Originally Posted by
AOD_Marrv
When it comes to PSU's the are two schools of thought and they focus around whether you overclock your pc's or not;
The first is if you do not OC, then you can get a larger-than-needed psu and keep using it as its V drops off in its later life
The second is if you do OC as before the V drop you get in the later stages of life you get the voltages the psu producing starting to vary, this is critical for anyone OC-ing as it can fry your CPU/GPU/RAM as the variance nudges your OC's, and can accidentally fry your perfectly tuned setup.
For more information on point 2, you need to look in to how stable voltages are important to OC's and also the ways varying voltages can affect your OC. Which leads us to the
Gold + etc ratings; this means it has been tested for stability at its given V ratings and has passed within x% variance (the % variance determines the Gold/SIlver/Bronze rating).
TL:DR getting a larger PSU for "long term investment" only pans out if you dont OC or dont OC much.
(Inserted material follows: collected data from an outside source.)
(** C13. A step completes its job only with work the judges accepted: the last attempt
    it consumed was accepted without an error, and no earlier one ended it. Running
    out of attempts never completes a job, and a step that stops early was
    accepted, blocked or failed for good. *)
Theorem only_accepted_work_completes input w d res d' :
  runAgentHarnessStep input w d = Some (Ok res, d') →
  ∃ role f profile n,
    prepare_step input = Ok (role, f, profile) ∧
    sa_attemptsConsumed (rr_artifact res) = Z.of_nat n ∧
    (n <= attempt_budget (sa_maxAttemptsAllowed (rr_artifact res)))%nat ∧
    (rr_mappedJobStatus res = js_completed ↔
     (1 <= n)%nat ∧ ∃ r, f (Z.of_nat n) (role_run_id (ri_roleStepId input) (Z.of_nat n)) = Some r ∧
                   ar_judgeAccepted r = true ∧ ar_errorKind r = ek_none) ∧
    (∀ k, 1 <= k < Z.of_nat n → ∃ r, f k (role_run_id (ri_roleStepId input) k) = Some r ∧ attempt_end r = None) ∧
    ((n < attempt_budget (sa_maxAttemptsAllowed (rr_artifact res)))%nat →
     rr_outcome res ≠ oc_needs_review ∧ rr_outcome res ≠ oc_failed_retryable).
Proof.
  rewrite run_step_reference. destruct (prepare_step input) as [[[role f] profile]|]; [|done].
  cbn zeta. destruct (consumed_results _ _ _) as [rs|] eqn:Ec; [|done]. intros [= <- _].
  apply consume_spec in Ec as (Hl & Hi & Hlast).
  exists role, f, profile, (length rs). simpl. split_all; try done.
  - rewrite classify_completed, last_lookup. destruct rs as [|r0 rs0] eqn:Ers; [naive_solver lia|].
    rewrite <- Ers in *. assert (1 <= length rs)%nat as Hlen by (rewrite Ers; simpl; lia).
    destruct (lookup_lt_is_Some_2 rs (pred (length rs))) as [r Hr]; [lia|].
    destruct (Hi _ _ Hr) as (Hf & _).
    replace (1 + Z.of_nat (pred (length rs))) with (Z.of_nat (length rs)) in Hf by lia.
    rewrite Hr, Hf. naive_solver.
  - intros k Hk. destruct (lookup_lt_is_Some_2 rs (Z.to_nat (k - 1))) as [r Hr]; [lia|].
    destruct (Hi _ _ Hr) as (Hf & _ & He). replace (1 + Z.of_nat (Z.to_nat (k - 1))) with k in Hf by lia.
    exists r. split; [done|]. destruct (attempt_end r); [|done]. assert (S (Z.to_nat (k - 1)) = length rs) by by apply He.
    lia.
  - intros Hlt. destruct (Hlast Hlt) as (r & Hr & Hne). by eapply classify_ended.
Qed.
Getting a smaller PSU (still with Overhead for upgrades/unexpected events) with Gold+ is better if you do hard OC's (which I expect you do with the 4790K chip)
edit: some other things:
You do not have extra fans etc on your build on partpicker (not sure if you can tbh). But the build comes in at 233w so a 650 should be fine, also noticed you have a bronze cpu picked up, not sure why I thought it was gold...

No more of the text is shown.